▶ The task
Show all lines from the data that include the word "Require".

(Extracted data entries)
(* ===== verification/SfDiv.v ===== *)
(** * SoftFloat: division

    [f32_div.c], [f64_div.c]: a quotient estimate from the reciprocal of the divisor, and
    an exact remainder where the estimate leaves the rounding open. *)

From S2P Require Import Prelude FpSpec FpTheory SfEnv SfPrim SfRound SfAdd SfAddF64 SfMul SfConvert SfRecip.
From Stdlib Require Import ZArith Lia Bool List.
Import ListNotations.

(** ** Definitions *)

(** The quotient of two significands in [[2^23, 2^24)], with its exponent adjustment and
    the sticky bit: the statements after the normalisation of [f32_div]. *)
Definition f32_div_sig (expZ sigA sigB : Z) : Z * Z :=
  let '(expZ, sigA) :=
    if sigA <? sigB then (expZ - 1, u32 (sigA .<< 8)) else (expZ, u32 (sigA .<< 7)) in
  let sigB := u32 (sigB .<< 8) in
  let sigZ := u32 (u64 (sigA * softfloat_approxRecip32_1 sigB) .>> 32) in
  let sigZ := u32 (sigZ + 2) in
  let sigZ :=
    if sigZ .& 0x3F <? 2 then
      let sigZ := sigZ .& u32 (.~ 3) in
      let rem := u64 (u64 (sigA .<< 32) - u64 (u32 (sigZ .<< 1) * sigB)) in
      if nz (rem .& 0x8000000000000000) then u32 (sigZ - 4)
      else if nz rem then sigZ .| 1 else sigZ
    else sigZ in
  (expZ, sigZ).

Definition f32_div (a b : Z) : fp Z :=
  let uiA := a in
  let signA := signF32UI uiA in
  let expA := expF32UI uiA in
  let sigA := fracF32UI uiA in
  let uiB := b in
  let signB := signF32UI uiB in
  let expB := expF32UI uiB in
  let sigB := fracF32UI uiB in
  let signZ := xorb signA signB in
  let propagateNaN := softfloat_propagateNaNF32UI uiA uiB in
  let invalid := softfloat_raiseFlags softfloat_flag_invalid ;;; ret defaultNaNF32UI in
  let infinity := ret (packToF32UI signZ 0xFF 0) in
  let zero := ret (packToF32UI signZ 0 0) in
  let proceed (expA sigA expB sigB : Z) : fp Z :=
    let expZ := expA - expB + 0x7E in
    let sigA := sigA .| 0x00800000 in
    let sigB := sigB .| 0x00800000 in
    let '(expZ, sigZ) := f32_div_sig expZ sigA sigB in
    softfloat_roundPackToF32 signZ expZ sigZ in
  let normA (expB sigB : Z) : fp Z :=
    if negb (nz expA) then
      if negb (nz sigA) then zero
      else
        let normExpSig := softfloat_normSubnormalF32Sig sigA in
        proceed (es_exp normExpSig) (es_sig normExpSig) expB sigB
    else proceed expA sigA expB sigB in
  if expA =? 0xFF then
    if nz sigA then propagateNaN
    else if expB =? 0xFF then (if nz sigB then propagateNaN else invalid)
    else infinity
  else if expB =? 0xFF then
    if nz sigB then propagateNaN else zero
  else if negb (nz expB) then
    if negb (nz sigB) then
      if negb (nz (expA .| sigA)) then invalid
      else softfloat_raiseFlags softfloat_flag_infinite ;;; infinity
    else
      let normExpSig := softfloat_normSubnormalF32Sig sigB in
      normA (es_exp normExpSig) (es_sig normExpSig)
  else normA expB sigB.

(** The quotient of two significands in [[2^52, 2^53)]: the statements after the
    normalisation of [f64_div]. *)
Definition f64_div_sig (expZ sigA sigB : Z) : Z * Z :=
  let '(expZ, sigA) :=
    if sigA <? sigB then (expZ - 1, u64 (sigA .<< 11)) else (expZ, u64 (sigA .<< 10)) in
  let sigB := u64 (sigB .<< 11) in
  let recip32 := u32 (softfloat_approxRecip32_1 (u32 (sigB .>> 32)) - 2) in
  let sig32Z := u32 (u64 (u32 (sigA .>> 32) * recip32) .>> 32) in
  let doubleTerm := u32 (sig32Z .<< 1) in
  let rem :=
    u64 (u64 (u64 (sigA - u64 (doubleTerm * u32 (sigB .>> 32))) .<< 28)
         - u64 (doubleTerm * (u32 sigB .>> 4))) in
  let q := u32 ((u64 (u32 (rem .>> 32) * recip32) .>> 32) + 4) in
  let sigZ := u64 (u64 (sig32Z .<< 32) + u64 (q .<< 4)) in
  let sigZ :=
    if sigZ .& 0x1FF <? 4 .<< 4 then
      let q := q .& u32 (.~ 7) in
      let sigZ := sigZ .& u64 (.~ 0x7F) in
      let doubleTerm := u32 (q .<< 1) in
      let rem :=
        u64 (u64 (u64 (rem - u64 (doubleTerm * u32 (sigB .>> 32))) .<< 28)
             - u64 (doubleTerm * (u32 sigB .>> 4))) in
      if nz (rem .& 0x8000000000000000) then u64 (sigZ - (1 .<< 7))
      else if nz rem then sigZ .| 1 else sigZ
    else sigZ in
  (expZ, sigZ).

Definition f64_div (a b : Z) : fp Z :=
  let uiA := a in
  let signA := signF64UI uiA in
  let expA := expF64UI uiA in
  let sigA := fracF64UI uiA in
  let uiB := b in
  let signB := signF64UI uiB in
  let expB := expF64UI uiB in
  let sigB := fracF64UI uiB in
  let signZ := xorb signA signB in
  let propagateNaN := softfloat_propagateNaNF64UI uiA uiB in
  let invalid := softfloat_raiseFlags softfloat_flag_invalid ;;; ret defaultNaNF64UI in
  let infinity := ret (packToF64UI signZ 0x7FF 0) in
  let zero := ret (packToF64UI signZ 0 0) in
  let proceed (expA sigA expB sigB : Z) : fp Z :=
    let expZ := expA - expB + 0x3FE in
    let sigA := sigA .| 0x0010000000000000 in
    let sigB := sigB .| 0x0010000000000000 in
    let '(expZ, sigZ) := f64_div_sig expZ sigA sigB in
    softfloat_roundPackToF64 signZ expZ sigZ in
  let normA (expB sigB : Z) : fp Z :=
    if negb (nz expA) then
      if negb (nz sigA) then zero
      else
        let normExpSig := softfloat_normSubnormalF64Sig sigA in
        proceed (es_exp normExpSig) (es_sig normExpSig) expB sigB
    else proceed expA sigA expB sigB in
  if expA =? 0x7FF then
    if nz sigA then propagateNaN
    else if expB =? 0x7FF then (if nz sigB then propagateNaN else invalid)
    else infinity
  else if expB =? 0x7FF then
    if nz sigB then propagateNaN else zero
  else if negb (nz expB) then
    if negb (nz sigB) then
      if negb (nz (expA .| sigA)) then invalid
      else softfloat_raiseFlags softfloat_flag_infinite ;;; infinity
    else
      let normExpSig := softfloat_normSubnormalF64Sig sigB in
      normA (es_exp normExpSig) (es_sig normExpSig)
  else normA expB sigB.

(** ** Quotients known up to a block

    [z] stands for the quotient [p / d] when both lie in the same open block of [G]
    consecutive integers, or at the start of it. *)

Definition stands_for (G z p d : Z) : Prop :=
  z / G = p / (d * G) /\ inexact z G = inexact p (d * G).

Lemma stands_open G n l p d :
  0 < d -> 0 < l < G -> G * n * d < p < G * (n + 1) * d -> stands_for G (G * n + l) p d.
Proof.
  intros Hd Hl Hp.
  assert (Q : p / (d * G) = n) by (symmetry; apply (Z.div_unique_pos _ _ _ (p - d * G * n)); lia).
  assert (M : p mod (d * G) <> 0) by (pose proof (Z.div_mod p (d * G)); nia).
  assert (Qz : (G * n + l) / G = n) by (symmetry; apply (Z.div_unique_pos _ _ _ l); lia).
  assert (Mz : (G * n + l) mod G = l) by (symmetry; apply (Z.mod_unique_pos _ _ n); lia).
  split; [lia|]; unfold inexact, nz.
  rewrite Mz, !(proj2 (Z.eqb_neq _ 0)) by lia; reflexivity.
Qed.

Lemma stands_exact G n p d : 0 < d -> 0 < G -> p = G * n * d -> stands_for G (G * n) p d.
Proof.
  intros Hd HG ->; split.
  - rewrite (Z.mul_comm G n), Z.div_mul by lia.
    apply (Z.div_unique_pos _ _ _ 0); nia.
  - unfold inexact, nz; rewrite (Z.mul_comm G n), Z.mod_mul by lia.
    replace (n * G * d) with (n * (d * G)) by ring; rewrite Z.mod_mul by lia; reflexivity.
Qed.

Lemma stands_range G z p d lo hi :
  0 < d -> 0 < G -> stands_for G z p d -> lo * (d * G) <= p < hi * (d * G) ->
  lo * G <= z < hi * G.
Proof.
  intros Hd HG [Q _] Hp; pose proof (div_bounds z G HG) as B.
  assert (lo <= p / (d * G)) by (apply Z.div_le_lower_bound; nia).
  assert (p / (d * G) < hi) by (apply Z.div_lt_upper_bound; nia).
  rewrite Q in B; nia.
Qed.

Lemma stands_scale G z p d c :
  0 < G -> 0 < d -> 0 < c -> stands_for G z (p * c) (d * c) -> stands_for G z p d.
Proof.
  intros HG Hd Hc [Q I]; split; [rewrite Q | rewrite I]; [apply div_ratio | apply inexact_ratio];
    nia || ring.
Qed.

(** The sign of a 64-bit difference that is small as an integer. *)
Lemma u64_sign x : - 2 ^ 63 <= x < 2 ^ 63 -> nz (u64 x .& 0x8000000000000000) = (x <? 0).
Proof.
  intros H; change 0x8000000000000000 with (2 ^ 63); rewrite nz_top_bit by (lia || apply u64_range).
  destruct (Z.ltb_spec x 0).
  - unfold u64; rewrite <- (wrap_add 64 x 1), wrap_small by lia; apply Z.leb_le; lia.
  - rewrite u64_small by lia; apply Z.leb_gt; lia.
Qed.

(** ** The quotient of two single-precision significands *)

Section DivSigF32.
Context (sA r a : Z).
Hypothesis HA : 0 < sA <= a.
Hypothesis Ha : 2 ^ 31 <= a < 2 ^ 32.
Hypothesis Hr : 0 <= r < 2 ^ 32.
Hypothesis Hup : r * a < 2 ^ 63.
Hypothesis Hlo : 2 ^ 63 <= r * a + 2 ^ 33.
Let est := sA * r / 2 ^ 32.
(* ===== verification/SfSqrt.v ===== *)
(** * SoftFloat: square root ([f32_sqrt.c], [f64_sqrt.c])

    The significand's root is estimated with the reciprocal root of [SfRecipSqrt], and an
    exact remainder decides where the estimate is too close to a boundary of rounding. *)

From S2P Require Import Prelude FpSpec FpTheory SfEnv SfPrim SfRound SfAdd SfAddF64 SfMul SfConvert.
From S2P Require Import SfRecip SfDiv SfRecipSqrt.
From Stdlib Require Import ZArith Lia Bool List.
Import ListNotations.

(** ** Definitions *)

(** The root of a significand in [[2^23, 2^24)], scaled by the parity of the exponent, with
    its sticky bit: the statements after the normalisation of [f32_sqrt]. *)
Definition f32_sqrt_sig (oddExpA sigA : Z) : Z :=
  let sigA := u32 ((sigA .| 0x00800000) .<< 8) in
  let sigZ := u32 (u64 (sigA * softfloat_approxRecipSqrt32_1 oddExpA sigA) .>> 32) in
  let sigZ := if nz oddExpA then sigZ .>> 1 else sigZ in
  let sigZ := u32 (sigZ + 2) in
  if sigZ .& 0x3F <? 2 then
    let shiftedSigZ := sigZ .>> 2 in
    let negRem := u32 (shiftedSigZ * shiftedSigZ) in
    let sigZ := sigZ .& u32 (.~ 3) in
    if nz (negRem .& 0x80000000) then sigZ .| 1
    else if nz negRem then u32 (sigZ - 1) else sigZ
  else sigZ.
(** The finite case of the specification. *)
Definition fused_spec (F : fmt) (a b c rm : Z) : Z * Z :=
  let v := fval F a * fval F b + fval F c * 2 ^ one_exp F in
  let sp := xorb (fsign F a) (fsign F b) in
  if v =? 0 then (signbit F (if xorb sp (fsign F c) then rm =? softfloat_round_min else sp), 0)
  else ieee_round F rm (v <? 0) (Z.abs v) (2 ^ one_exp F).

Section FusedCases.
Context (F : fmt) (u t : Z) (a b c : Z).
Hypothesis HF : 1 <= fbits F /\ 2 <= ebits F.
Hypothesis Ht : 0 <= t /\ 0 <= u + t.

Lemma signed_product :
  fval F a * fval F b = signed (xorb (fsign F a) (fsign F b)) (mag F a * mag F b).
Proof using Type. unfold fval; destruct (fsign F a), (fsign F b); cbn [signed xorb]; ring. Qed.

(** No addend: the rounded product. *)
Lemma fused_no_addend x ex rm :
  mag F c = 0 -> 0 < x -> 0 <= ex + one_exp F + t ->
  mag F a * mag F b * 2 ^ (u + t) = x * 2 ^ (ex + one_exp F + t) ->
  round_scaled F rm (xorb (fsign F a) (fsign F b)) x 1 (ex - u) = fused_spec F a b c rm.
Proof using HF Ht.
  intros Hc Hx He E; unfold fused_spec; rewrite signed_product.
  replace (fval F c) with 0 by (unfold fval; rewrite Hc; destruct (fsign F c); reflexivity).
  rewrite Z.mul_0_l, Z.add_0_r; pose proof (one_exp_pos F HF).
  pose proof (pow2_pos (u + t) ltac:(lia)); pose proof (pow2_pos (ex + one_exp F + t) ltac:(lia)).
  assert (P : 0 < mag F a * mag F b) by nia; set (s := xorb _ _) in *;
    set (n := mag F a * mag F b) in *.
  replace (Z.abs (signed s n)) with n by (destruct s; cbn [signed]; lia).
  replace (signed s n =? 0) with false by (symmetry; apply Z.eqb_neq; destruct s; cbn [signed];
    lia).
  replace (signed s n <? 0) with s by (destruct s; cbn [signed]; symmetry;
    [apply Z.ltb_lt | apply Z.ltb_ge]; lia).
  apply (round_scaled_eq _ _ _ _ _ _ (u + one_exp F + t)); [lia | lia | lia | apply pow2_pos;
    lia |].
  replace (u + one_exp F + t + (ex - u)) with (ex + one_exp F + t) by lia.
  rewrite <- E, Z.mul_1_l, <- Z.mul_assoc, <- Z.pow_add_r by lia; do 2 f_equal; lia.
Qed.

(** A zero product: the addend, with the sign of an exact zero sum. *)
Lemma fused_zero_product rm :
  mag F a = 0 \/ mag F b = 0 -> 0 <= c < 2 ^ (1 + ebits F + fbits F) -> fexp F c <> emax F ->
  fused_spec F a b c rm
  = (if (mag F c =? 0) && negb (eqb (xorb (fsign F a) (fsign F b)) (fsign F c))
     then signbit F (rm =? softfloat_round_min) else c, 0).
Proof using HF.
  intros H Hc Nc; unfold fused_spec; rewrite signed_product.
  replace (mag F a * mag F b) with 0 by (destruct H as [-> | ->]; ring).
  set (sp := xorb (fsign F a) (fsign F b)); replace (signed sp 0) with 0 by (destruct sp;
    reflexivity).
  pose proof (one_exp_pos F HF) as Ho; pose proof (pow2_pos _ Ho) as P; rewrite Z.add_0_l.
  pose proof (mag_nonneg F c ltac:(lia) ltac:(lia)).
  destruct (Z.eqb_spec (mag F c) 0) as [E | E]; cbn [andb].
  - replace (fval F c) with 0 by (unfold fval; rewrite E; destruct (fsign F c); reflexivity).
    pose proof (fields_split F c ltac:(lia) ltac:(lia) Hc) as S; apply Z.eqb_eq in E.
    rewrite mag_zero, andb_true_iff, !Z.eqb_eq in E by lia; destruct E as [E1 E2];
      rewrite E1, E2 in S.
    cbn [Z.mul Z.eqb]; destruct sp, (fsign F c); cbn [xorb eqb negb]; f_equal; lia.
  - set (s := fsign F c) in *.
    assert (V : fval F c * 2 ^ one_exp F = signed s (mag F c * 2 ^ one_exp F))
      by (unfold fval; fold s; destruct s; cbn [signed]; ring).
    rewrite V; assert (0 < mag F c * 2 ^ one_exp F) by nia.
    rewrite (proj2 (Z.eqb_neq _ 0)) by (destruct s; cbn [signed]; lia).
    replace (Z.abs _) with (mag F c * 2 ^ one_exp F) by (destruct s; cbn [signed]; lia).
    replace (signed s _ <? 0) with s
      by (destruct s; cbn [signed]; symmetry; [apply Z.ltb_lt | apply Z.ltb_ge]; lia).
    apply round_self; auto; lia.
Qed.
End FusedCases.

(** ** Single precision: the whole operation *)

(** The normalized product. *)
Lemma mulAddF32_product a mA eA b mB eB :
  norm_operand F32 a mA eA -> norm_operand F32 b mB eB ->
  let sigProd := u64 (u32 (mA .<< 7) * u32 (mB .<< 7)) in
  exists x ex,
    (if sigProd <? 0x2000000000000000 then (eA + eB - 0x7E - 1, u64 (sigProd .<< 1))
     else (eA + eB - 0x7E, sigProd)) = (ex, x) /\
    2 ^ 61 <= x < 2 ^ 62 /\ x mod 2 = 0 /\ -200 < ex < 1000 /\
    mag F32 a * mag F32 b * 2 ^ (39 + 200) = x * 2 ^ (ex + one_exp F32 + 200).
Proof.
  intros Na Nb sigProd; pose proof Na as (Ra & Xa & _); pose proof Nb as (Rb & Xb & _).
  change (fbits F32) with 23 in *; change (emax F32) with 0xFF in *.
  assert (E : sigProd = mA * mB * 2 ^ 14).
  { subst sigProd; rewrite !shiftl_mul by lia;
      rewrite (u32_small (mA * _)), (u32_small (mB * _)) by lia.
    rewrite u64_small by nia; ring. }
  assert (R : 2 ^ 60 <= sigProd < 2 ^ 62) by nia.
  assert (M : forall k, 1 <= k -> (mA * mB * 2 ^ k) mod 2 = 0).
  { intros k Hk; rewrite (pow2_half k), (Z.mul_comm 2), Z.mul_assoc by lia; apply Z.mod_mul; lia. }
  destruct (Z.ltb_spec sigProd 0x2000000000000000).
  - do 2 eexists; split; [reflexivity|]; rewrite shiftl_mul, u64_small, E by lia.
    replace (mA * mB * 2 ^ 14 * 2 ^ 1) with (mA * mB * 2 ^ 15) by ring.
    split; [lia|]; split; [apply M; lia|]; split; [lia|].
    apply (fused_product F32 39 200 ltac:(cbn; lia) ltac:(lia) a mA eA b mB eB 14 0x7E 1); auto;
      change (one_exp F32) with 149; lia.
  - do 2 eexists; split; [reflexivity|]; rewrite E.
    split; [lia|]; split; [apply M; lia|]; split; [lia|].
    apply (fused_product F32 39 200 ltac:(cbn; lia) ltac:(lia) a mA eA b mB eB 14 0x7E 0); auto;
      change (one_exp F32) with 149; lia.
Qed.

Lemma mulAddF32_addend a b c x ex mC eC sp :
  sp = xorb (fsign F32 a) (fsign F32 b) ->
  2 ^ 61 <= x < 2 ^ 62 -> x mod 2 = 0 -> -200 < ex < 1000 ->
  mag F32 a * mag F32 b * 2 ^ (39 + 200) = x * 2 ^ (ex + one_exp F32 + 200) ->
  norm_operand F32 c mC eC ->
  meets (mulAddF32_sum sp ex x (fsign F32 c) eC (u32 (mC .<< 6))) (fused_spec F32 a b c).
Proof.
  intros -> Hx Hx2 He E Nc rm fl; pose proof Nc as (Rc & Xc & _).
  change (fbits F32) with 23 in *; change (emax F32) with 0xFF in *.
  rewrite shiftl_mul, u32_small by lia.
  assert (M : (mC * 2 ^ 6) mod 2 = 0) by (change (2 ^ 6) with (32 * 2); rewrite Z.mul_assoc;
    apply Z.mod_mul; lia).
  rewrite mulAddF32_sum_spec by lia.
  pose proof (fused_addend F32 39 200 ltac:(cbn;
    lia) ltac:(lia) c mC eC 38 (mC * 2 ^ 6 * 2 ^ 32) Nc) as Ec.
  rewrite (fused_round F32 39 200 a b c) by
    (first [assumption | apply Ec; change (one_exp F32) with 149;
      lia | change (one_exp F32) with 149; cbn; lia]).
  reflexivity.
Qed.

(** The product of normalized operands and any finite addend. *)
Lemma mulAddF32_finish a mA eA b mB eB c sp :
  sp = xorb (fsign F32 a) (fsign F32 b) -> fexp F32 c <> 0xFF ->
  norm_operand F32 a mA eA -> norm_operand F32 b mB eB ->
  meets
    (let sigProd := u64 (u32 (mA .<< 7) * u32 (mB .<< 7)) in
     let '(expProd, sigProd) :=
       if sigProd <? 0x2000000000000000 then (eA + eB - 0x7E - 1, u64 (sigProd .<< 1))
       else (eA + eB - 0x7E, sigProd) in
     if negb (nz (fexp F32 c)) then
       if negb (nz (ffrac F32 c)) then
         softfloat_roundPackToF32 sp (expProd - 1) (u32 (softfloat_shortShiftRightJam64 sigProd 31))
       else
         let normExpSig := softfloat_normSubnormalF32Sig (ffrac F32 c) in
         mulAddF32_sum sp expProd sigProd (fsign F32 c) (es_exp normExpSig)
           (u32 ((es_sig normExpSig .| 0x00800000) .<< 6))
     else mulAddF32_sum sp expProd sigProd (fsign F32 c) (fexp F32 c)
            (u32 ((ffrac F32 c .| 0x00800000) .<< 6)))
    (fused_spec F32 a b c).
Proof.
  intros Es Nx Na Nb; destruct (mulAddF32_product a mA eA b mB eB Na Nb) as (x & ex & P & Hx & Hx2 & He & E).
  cbv zeta in *; rewrite P; unfold nz.
  destruct (Z.eqb_spec (fexp F32 c) 0); cbn [negb]; [destruct (Z.eqb_spec (ffrac F32 c) 0);
    cbn [negb]|].
  - intros rm fl; rewrite shortShiftRightJam64_spec by lia.
    assert (J : 2 ^ 30 <= jdiv x (2 ^ 31) < 2 ^ 31).
    { split; [|apply jdiv_lt; lia]; assert (2 ^ 30 <= x / 2 ^ 31) by (apply Z.div_le_lower_bound;
        lia).
      unfold jdiv; rewrite jam_spec; destruct (_ && _); bsimpl; lia. }
    rewrite u32_small, roundPackToF32_spec by lia; cbv beta.
    replace (ex - 1 - 7) with (ex - 39 + 31) by lia.
    rewrite round_jammed by (first [cbn; lia | apply Z.div_le_lower_bound; cbn; lia]).
    subst sp; rewrite (fused_no_addend F32 39 200 a b c ltac:(cbn; lia) ltac:(lia) x ex rm);
      [reflexivity | | lia | change (one_exp F32) with 149; lia | exact E].
    apply Z.eqb_eq; rewrite mag_zero, andb_true_iff, !Z.eqb_eq by (cbn; lia); auto.
  - apply mulAddF32_addend; auto; apply norm_subnormalF32; assumption.
  - apply mulAddF32_addend; auto; apply norm_normalF32; assumption.
Qed.

(** An infinite product. *)
Lemma inf_productF32 sp c rm fl :
  0 <= fexp F32 c <= 0xFF ->
  (if negb (fexp F32 c =? 0xFF) then ret (packToF32UI sp 0xFF 0)
   else if negb (ffrac F32 c =? 0) then softfloat_propagateNaNF32UI (packToF32UI sp 0xFF 0) c
   else if eqb sp (fsign F32 c) then ret (packToF32UI sp 0xFF 0)
   else softfloat_raiseFlags softfloat_flag_invalid ;;;
     softfloat_propagateNaNF32UI defaultNaNF32UI c)
    rm fl
  = let r := if is_nan F32 c then nan_result F32 c c
             else if is_inf F32 c && xorb sp (fsign F32 c) then invalid_result F32
             else (signbit F32 sp + 0xFF * 2 ^ 23, 0) in
    (fst r, fl .| snd r).
Proof.
  intros Hc; destruct (Z.eqb_spec (fexp F32 c) 0xFF); cbn [negb];
    [destruct (Z.eqb_spec (ffrac F32 c) 0); cbn [negb]|]; classify F32 c; cbn [andb orb negb].
  - destruct (eqb sp (fsign F32 c)) eqn:E.
    + apply eqb_prop in E; rewrite <- E, xorb_nilpotent; pack_leaf packToF32UI_spec.
    + replace (xorb sp (fsign F32 c)) with true by (destruct sp, (fsign F32 c); auto; discriminate).
      apply (invalid_product F32 _ propagateNaNF32UI_spec eq_refl).
  - apply (nan_addend F32 _ propagateNaNF32UI_spec); rewrite packToF32UI_spec by lia; destruct sp;
      reflexivity.
  - pack_leaf packToF32UI_spec.
Qed.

▶ Answer
From S2P Require Import Prelude FpSpec FpTheory SfEnv SfPrim SfRound SfAdd SfAddF64 SfMul SfConvert SfRecip.
From Stdlib Require Import ZArith Lia Bool List.
From S2P Require Import Prelude FpSpec FpTheory SfEnv SfPrim SfRound SfAdd SfAddF64 SfMul SfConvert.
From S2P Require Import SfRecip SfDiv SfRecipSqrt.
From Stdlib Require Import ZArith Lia Bool List.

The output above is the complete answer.